Maddî açıdan bakıldığında karşılıksız vermek kişinin menfaatine zıttır ve dolayısıyla aptallıktır. Bu, hayatın gayesini “menfaat sağlamak” ve ilişkilerin temelini “ortak menfaat” olarak gören materyalist düşünceye tamamen zıttır. Görünüşte alan kârda, veren ise zarardadır. Ama cömert insanların verdikçe aldığı ve kendini “verme zevki” olarak hissettiren mânevî bir haz vardır. Cömertlik, insanlarda en ulvî hislerden biridir ve bu hissin gıdası vermek, yani ikram etmektir. Vererek gıdalanan bu mânevî mide verdikçe büyür ve gelişir; ve insan için tükenmez bir lezzet kaynağı olur. Veren kişinin insanlık hasebiyle aldığı lezzet, alanların memnuniyetlerinin toplamından büyüktür. Başkalarını memnun etme hisleri, yani insanlık mideleri gelişen kişiler için ikram etmek ve bir güzel söz veya bir tebessümle bile olsa başkalarını memnun etmek, dâimî bir lezzet ve memnuniyet kaynağıdır.
İlim
Bediüzzaman, varlıkların maddî vücutlarıyla beraber onların âdeta ilimle örülmüş matrisleri olan ilmî vücutlarını da nazara verir. Gözlemlerle sabittir ki atomdan galaksilere her şeyin madde-dışı sağlam bir ilmî yapısı vardır ve her şey âdeta bir ilim ağı ile örülmüştür (hücre ve cep telefonu gibi). Bilimsel çalışma denen şey varlıkların bu ilmî vücudunu tam ve doğru olarak ortaya çıkarma gayretlerinden ibarettir. Bu da varlıkların yapısındaki ilim pırıltılarını gözlemleyerek, pırıltıların kaynağı olan evrensel ilim güneşini akıl gözü ile görmek ve göstermekle yapılır. Meselâ bir hücrenin kütlesi bir gramın milyarda biri kadardır. Ama yok denecek kadar küçük olan o hücrede gözlenen ilim, ciltler dolusu kitapları doldurmuştur. O yüzden bir hücrenin maddî vücudu ilmî vücudunun yanında âdeta bir hiçtir. Hücre âdeta bu bilgilerin tecessüm etmiş hâlidir.

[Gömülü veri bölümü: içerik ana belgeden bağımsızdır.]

(** [if (!zereh_apply_app_filters(qmeta, ...)) { return XDP_DROP; }], its
    arguments bound to the parameters of the function in order. *)
Definition read_filters : reader app_filters :=
  _ ← expects [kw "if"; lparen; TPunct 33; kw "zereh_apply_app_filters"; lparen; kw "qmeta"; comma];
  prefix ← str_arg;
  prefix_len ← num_arg;
  suffix ← str_arg;
  suffix_len ← num_arg;
  min_labels ← num_arg;
  max_labels ← num_arg;
  qname_min_len ← num_arg;
  qname_max_len ← num_arg;
  _ ← expects [kw "route_hash"; comma];
  route_id ← num_arg;
  rrtype_mask ← num_arg;
  pow_difficulty ← num_arg;
  pow_time_window ← num_arg;
  bloom_required ← num_arg;
  bloom_size ← num_arg;
  bloom_hash_functions ← num_arg;
  bloom_time_window ← num_arg;
  rate_limit_qps ← read_num;
  _ ← expects [rparen; rparen; lbrace; kw "return"; kw "XDP_DROP"; semi; rbrace];
  mret (AppFilters prefix prefix_len suffix suffix_len min_labels max_labels qname_min_len
          qname_max_len route_id rrtype_mask pow_difficulty pow_time_window bloom_required
          bloom_size bloom_hash_functions bloom_time_window rate_limit_qps).

(** One of the three actions. *)
Definition read_action : reader route_action := fun ts =>
  match ts with
  | TWord w :: TWord f :: _ =>
      if bool_decide (f = str "bpf_redirect_map") then
        (_ ← expects [kw "return"; kw "bpf_redirect_map"; lparen; TPunct 38; kw "xsk_map"; comma];
         queue ← num_arg;
         _ ← expects [kw "0"; rparen; semi];
         mret (RedirectMap queue)) ts
      else
        (_ ← expects [kw "return"; kw "zereh_route_kernel_space"; lparen; kw "iph"; comma; kw "udp";
                      comma; kw "bpf_htons"; lparen];
         port ← read_num;
         _ ← expects [rparen; comma; kw "0"; rparen; semi];
         mret (RouteKernelSpace port)) ts
  | _ =>
      (_ ← expects [kw "bpf_tail_call"; lparen; kw "ctx"; comma; TPunct 38; kw "prog_array"; comma];
       index ← read_num;
       _ ← expects [rparen; semi; kw "return"; kw "XDP_DROP"; semi];
       mret (TailCall index)) ts
  end.

(** A [case]: the hash, the filters and the action. *)
Definition read_case : reader (Z * app_filters * route_action) :=
  _ ← expect (kw "case");
  hash ← read_num;
  _ ← expect (TPunct 58);
  filters ← read_filters;
  action ← read_action;
  mret (hash, filters, action).

(** A fallback rule: the domain and its length, the filters and the action. *)
Definition read_fallback : reader (bytes * Z * app_filters * route_action) :=
  _ ← expects [kw "if"; lparen; kw "zereh_match_suffix"; lparen; kw "qmeta"; TPunct 45; TPunct 62;
               kw "qname"; comma; kw "qmeta"; TPunct 45; TPunct 62; kw "qname_len"; comma];
  domain ← str_arg;
  len ← read_num;
  _ ← expects [rparen; rparen; lbrace];
  filters ← read_filters;
  action ← read_action;
  _ ← expect rbrace;
  mret (domain, len, filters, action).

(** ** Numbers *)

Definition hex_digits (w : bytes) : Prop := Forall (fun c => is_Some (hex_val_digit c)) w.

Definition hex_fold (v : Z) (w : bytes) : Z :=
  fold_left (fun v c => 16 * v + default 0 (hex_val_digit c)) w v.

Lemma hex_val_app v w rest :
  hex_digits w -> (forall c r, rest = c :: r -> hex_val_digit c = None) ->
  hex_val v (w ++ rest) = (hex_fold v w, rest).
Proof.
  intros Hw Hr. revert v. induction Hw as [|c w [d Hd] Hw IH]; intros v; cbn [app hex_val].
  - destruct rest as [|c r]; [done|]. cbn [hex_val]. by rewrite (Hr c r).
  - rewrite Hd, IH. unfold hex_fold. cbn [fold_left]. by rewrite Hd.
Qed.

Lemma hex_digit_val d : 0 <= d < 16 -> hex_val_digit (hex_digit d) = Some d.
Proof.
  intros Hd. unfold hex_val_digit, hex_digit, isdigit. repeat destruct_if; f_equal; lia.
Qed.

Lemma fmt_hex_spec k n :
  0 <= n < 16 ^ Z.of_nat k ->
  length (fmt_hex k n) = k /\ hex_digits (fmt_hex k n) /\ hex_fold 0 (fmt_hex k n) = n.
Proof.
  revert n. induction k as [|k IH]; intros n Hn; cbn [fmt_hex].
  { simpl in Hn. split_and!; [done|constructor|]. unfold hex_fold. simpl. lia. }
  rewrite Nat2Z.inj_succ, Z.pow_succ_r in Hn by lia.
  pose proof (Z.mod_pos_bound n 16 ltac:(lia)). pose proof (Z.div_mod n 16 ltac:(lia)).
  destruct (IH (n / 16)) as (Hl & Hd & Hf).
  { split; [apply Z.div_pos; lia|apply Z.div_lt_upper_bound; lia]. }
  pose proof (hex_digit_val (n mod 16) ltac:(lia)) as Hx. split_and!.
  - rewrite length_app, Hl. simpl. lia.
  - apply Forall_app. split; [done|]. apply Forall_singleton. eauto.
  - unfold hex_fold in *. rewrite fold_left_app, Hf. cbn [fold_left]. rewrite Hx. cbn. lia.
Qed.

Lemma hex_loop_spec fuel n acc :
  0 <= n < 16 ^ Z.of_nat fuel -> (0 < fuel)%nat ->
  exists w, hex_loop fuel n acc = w ++ acc /\ w <> [] /\ hex_digits w /\ hex_fold 0 w = n.
Proof.
  revert n acc. induction fuel as [|fuel IH]; intros n acc Hn Hf; [lia|]. cbn [hex_loop].
  pose proof (Z.mod_pos_bound n 16 ltac:(lia)) as Hm. pose proof (Z.div_mod n 16 ltac:(lia)) as Hdm.
  pose proof (hex_digit_val (n mod 16) ltac:(lia)) as Hx.
  assert (hex_digits [hex_digit (n mod 16)]) as Hd1 by (apply Forall_singleton; eauto).
  destruct (Z.eqb_spec (n / 16) 0) as [H0|H0].
  - exists [hex_digit (n mod 16)]. split_and!; [done..|]. unfold hex_fold. cbn [fold_left]. rewrite Hx. cbn. lia.
  - rewrite Nat2Z.inj_succ, Z.pow_succ_r in Hn by lia.
    destruct fuel as [|fuel]; [simpl in Hn; lia|].
    assert (0 <= n / 16 < 16 ^ Z.of_nat (S fuel)).
    { split; [apply Z.div_pos; lia|apply Z.div_lt_upper_bound; lia]. }
    destruct (IH (n / 16) (hex_digit (n mod 16) :: acc)) as (w & -> & Hne & Hw & Hv); [done|lia|].
    exists (w ++ [hex_digit (n mod 16)]). split_and!.
    + by rewrite <- app_assoc.
    + by destruct w.
    + by apply Forall_app.
    + unfold hex_fold in *. rewrite fold_left_app, Hv. cbn [fold_left]. rewrite Hx. cbn. lia.
Qed.

Lemma fmt_x_spec n : word 32 n -> fmt_x n <> [] /\ hex_digits (fmt_x n) /\ hex_fold 0 (fmt_x n) = n.
Proof.
  unfold word, fmt_x. intros Hn. destruct (hex_loop_spec 8 n []) as (w & -> & H); [simpl; lia|lia|].
  by rewrite app_nil_r.
Qed.

Lemma c_number_hex w v suffix :
  hex_digits w -> w <> [] -> hex_fold 0 w = v -> suffix = str "u" \/ suffix = str "ULL" ->
  c_number (str "0x" ++ w ++ suffix) = Some v.
Proof.
  intros Hw Hne Hv Hs. unfold c_number. change (drop 2 (str "0x" ++ w ++ suffix)) with (w ++ suffix).
  change (take 2 (str "0x" ++ w ++ suffix)) with (str "0x" ++ take 0 (w ++ suffix)).
  rewrite take_0, app_nil_r, bool_decide_eq_true_2 by done.
  rewrite hex_val_app; [|done|by destruct Hs as [->| ->]; intros c r [= <- _]].
  rewrite Hv, bool_decide_eq_false_2 by (by destruct w). cbn [negb andb].
  by destruct Hs as [->| ->].
Qed.

Lemma c_number_fmt_u n : 0 <= n < 2 ^ 64 -> c_number (fmt_u n) = Some n.
Proof.
  intros Hn. destruct (fmt_u_spec n Hn) as (ds & -> & Hne & Hds & Hv). unfold c_number.
  rewrite bool_decide_eq_false_2.
  - assert (span_digits ds = (ds, [])) as ->.
    { rewrite <- (app_nil_r ds) at 1. by apply span_digits_app. }
    by rewrite bool_decide_eq_false_2, Hv.
  - intros E. rewrite <- (take_drop 2 ds), E in Hds. apply Forall_app in Hds as [Hds _].
    apply Forall_cons in Hds as [_ Hds]. by apply Forall_cons in Hds as [? _].
Qed.

(** ** Lexing *)

(** Read between tokens, [text] gives the tokens [ts] and ends between
    tokens. *)
Definition lexes (text : bytes) (ts : list token) : Prop :=
  forall out, lex_from (LIdle, out) text = (LIdle, reverse ts ++ out).

Lemma lexes_app t1 t2 ts1 ts2 : lexes t1 ts1 -> lexes t2 ts2 -> lexes (t1 ++ t2) (ts1 ++ ts2).
Proof.
  intros H1 H2 out. unfold lexes, lex_from in *. by rewrite fold_left_app, H1, H2, reverse_app, app_assoc.
Qed.
Lemma emits_generate cfg :
  config_wf cfg -> config_bytes cfg ->
  emits (zereh_generate_xdp_source answer alloc junk read_file cfg)
    (fun ok evs => harmless evs /\ (ok = true -> generated alloc junk read_file cfg evs)).
Proof.
  intros Hw Hb. unfold zereh_generate_xdp_source, generated.
  destruct (read_file (c_template_path cfg)) as [t|]; [|apply emits_ret; split; [constructor|done]].
  destruct (generate_text_spec alloc junk cfg (cstr t) Hw Hb (cstr_no_nul t)) as [[-> _]|(text & E & Hr)];
    [apply emits_ret; split; [constructor|done]|]. rewrite E.
  apply emits_sys_bind. intros rc. apply emits_ret. split; [by repeat constructor|].
  intros ->%Z.eqb_eq. exists t, text. split_and!; [done..| |done]. intros -> Hp.
  rewrite cstr_id in E by apply xdp_template_no_nul.
  destruct (generate_text_filled alloc junk cfg Hw Hb Hp) as [[E' _]|(out & E' & Hf)]; [congruence|].
  by replace text with out by congruence.
Qed.

Lemma emits_load_bool cfg override :
  emits (load answer find_program program_fd time cfg override)
    (fun ok evs => load_events evs /\ (ok = true -> exists ifindex m,
       loaded find_program program_fd cfg (choose_ifname cfg override) ifindex m evs)).
Proof.
  unfold load. eapply emits_bind; [apply emits_and; [apply emits_load_and_swap|apply emits_load_ok]|].
  intros r e [H1 H2]. apply emits_ret. rewrite app_nil_r. split; [done|].
  destruct r as [m|]; [|done]. intros _. destruct (H2 m eq_refl) as [i ?]. eauto.
Qed.

(** A whole [generate-load], stage by stage. *)
Definition pipeline (cfg : zereh_config) (override : option bytes) (status : Z) (evs : trace) : Prop :=
  (status = 1 /\ harmless evs) \/
  exists e1 e2 e3, evs = e1 ++ e2 ++ e3 /\ generated alloc junk read_file cfg e1 /\
    compiled arch cfg e2 /\ load_events e3 /\
    (status = 1 \/ status = 0 /\ exists ifindex m,
       loaded find_program program_fd cfg (choose_ifname cfg override) ifindex m e3).

Lemma emits_generate_load cfg override :
  config_wf cfg -> config_bytes cfg ->
  emits (config_command answer alloc junk read_file arch find_program program_fd time
           (str "generate-load") cfg override)
    (pipeline cfg override).
Proof.
  intros Hw Hb. unfold config_command.
  replace (strcmp_eq (str "generate-load") (str "generate")) with false by (vm_compute; reflexivity).
  replace (strcmp_eq (str "generate-load") (str "load")) with false by (vm_compute; reflexivity).
  replace (strcmp_eq (str "generate-load") (str "generate-load")) with true by (vm_compute; reflexivity).
  eapply emits_stage; [by apply emits_generate|intros e [? _]; by left|]. intros e1 [Hh1 H1].
  eapply emits_stage; [apply emits_compile|intros e [? _]; left; split; [done|by apply harmless_app]|].
  intros e2 [Hh2 H2].
  eapply emits_stage; [apply emits_load_bool|..].
  - intros e3 [? _]. right. exists e1, e2, e3. split_and!; auto.
  - intros e3 [? H3]. apply emits_ret. right. exists e1, e2, e3. rewrite app_nil_r. split_and!; auto.
Qed.
End command_lemmas.

(** ** Properties *)

Section main_properties.
Context (answer : trace -> call -> Z).
Context (alloc : nat -> bool) (junk : Z).
Context (read_file : bytes -> option bytes) (yaml_load : bytes -> option yaml_document).
Context (arch : architecture).
Context {P : Type} (find_program : bytes -> option P) (program_fd : P -> Z) (time : nat -> Z).
Context (version revision timestamp argv0 : bytes).
Local Abbreviation run := (main answer alloc junk read_file yaml_load arch find_program program_fd time
                          true version revision timestamp).

Lemma main_generate_load opts path ifname cfg :
  parse_options opts (str "config.yaml") None = Some (path, ifname) ->
  zereh_parse_config_yaml yaml_load path = Some cfg ->
  run (argv0 :: str "generate-load" :: opts) =
    config_command answer alloc junk read_file arch find_program program_fd time (str "generate-load") cfg ifname.
Proof.
  intros Ho Hc. cbn [main].
  replace (strcmp_eq (str "generate-load") (str "hash")) with false by (vm_compute; reflexivity).
  replace (strcmp_eq (str "generate-load") (str "version")) with false by (vm_compute; reflexivity).
  replace (strcmp_eq (str "generate-load") (str "unload")) with false by (vm_compute; reflexivity).
  cbn [negb]. by rewrite Ho, Hc.
Qed.

(** C12: with an accepted configuration, [generate-load] ends with
    status 0 or 1.  Unless the source was written, which is the template file with
    its tokens replaced, and the compiler ran on it and reported success, no map is
    updated and nothing is attached and the status is 1; then the load runs,
    ordered as ever, and status 0 means that the compiled object was loaded and its
    program attached.  When the file is the template of the repository and no
    string of the configuration holds a token, the source is the template with its
    holes filled for the configuration.  The argument vector of the compiler fits
    its array. *)
Theorem generate_load_pipeline (opts : list bytes) (path : bytes) (ifname : option bytes)
    (cfg : zereh_config) (tr : trace) :
  parse_options opts (str "config.yaml") None = Some (path, ifname) ->
  zereh_parse_config_yaml yaml_load path = Some cfg -> config_bytes cfg ->
  (length (compile_argv arch cfg) < 20)%nat /\
  exists status evs, run (argv0 :: str "generate-load" :: opts) tr = (status, tr ++ evs) /\
    pipeline alloc junk read_file arch find_program program_fd cfg ifname status evs.
Proof.
  intros Ho Hc Hb. split; [apply compile_argv_fits|]. rewrite (main_generate_load opts path ifname cfg Ho Hc).
  apply emits_generate_load; [by apply (config_yaml_wf yaml_load path)|done].
Qed.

Evrende her şeyin ilim ile yapılıyor olması ve âdeta varlıklardan ilim ışıldaması evrende her şeye nüfuz eden yaygın bir ilim ışığının varlığını gösterir (aynen elmastaki ışık pırıltılarının çevrede yaygın bir ışık âleminin varlığını göstermesi gibi). Ancak varlıkların temel yapıtaşlarında “ilim” diye maddî bir unsur yoktur. Ve dolayısıyla varlığı konusunda hiçbir şüphe bulunmayan ilim madde değil, mânâdır. Ve evrende yerçekimi kuvveti gibi her şeye nüfuz eden ve zaman ve zemin üstü yaygın bir ilim katmanı vardır. Bu madde-dışı (mânâ) ilim katmanından gelen ilim ışığı bildiğimiz ışıktan farklı olarak maddî beden gözü ile değil, mânevî akıl gözü ile algılanabilir. Bediüzzaman bu nuranî âlemi “Alîm” ismiyle irtibatlandırır: “İlmin her delili, Zât-ı Alîm’in mevcudiyetine dahi delildir. Sıfatın mevsufsuz olması muhâl ve imkânsız olmasından bütün hüccetleri, Alîm-i Ezelî’nin vücûb-u vücûduna kuvvetli ve gayet kat’î bir hüccet-i kübrâdır [büyük bir delildir].”[20]
Beş duyu ve ötesi
İnsanlarda görme, dokunma ve koklama gibi madde ile alâkalı beş temel duyu ile beraber şefkat, adalet, şevk ve hatta altıncı his gibi madde ile direk alâkası olmayan sayısız duygular vardır. Çevremizi ve varlıkları algılarken genellikle göz ve kulak gibi beş temel duyu organımıza ve onların bağlandığı merkez olan beyne dayanırız. Varlık âlemini madde ile sınırlamanın bir sonucu olarak da beş temel duyuyu maddenin işi, diğer hisleri de maddî etkileşimlerin tezahürleri olarak görürüz. Bu bakış açısının sonucu olarak da her maddî varlık gibi kimyasal elementlerden oluşan insan beynine bir harikalık atfederiz ve beyni anlamaktaki acizliğimizi itiraf ederiz. Aslında bizim anlamadığımız beyin değil, eşyanın hakikatidir. Beynin müphemliği maddesinden değil, onun tüm tutarsızlıklarımızı ve cahilliğimizi içinde sakladığımız kapalı bir kutu olarak kullanılmasındandır.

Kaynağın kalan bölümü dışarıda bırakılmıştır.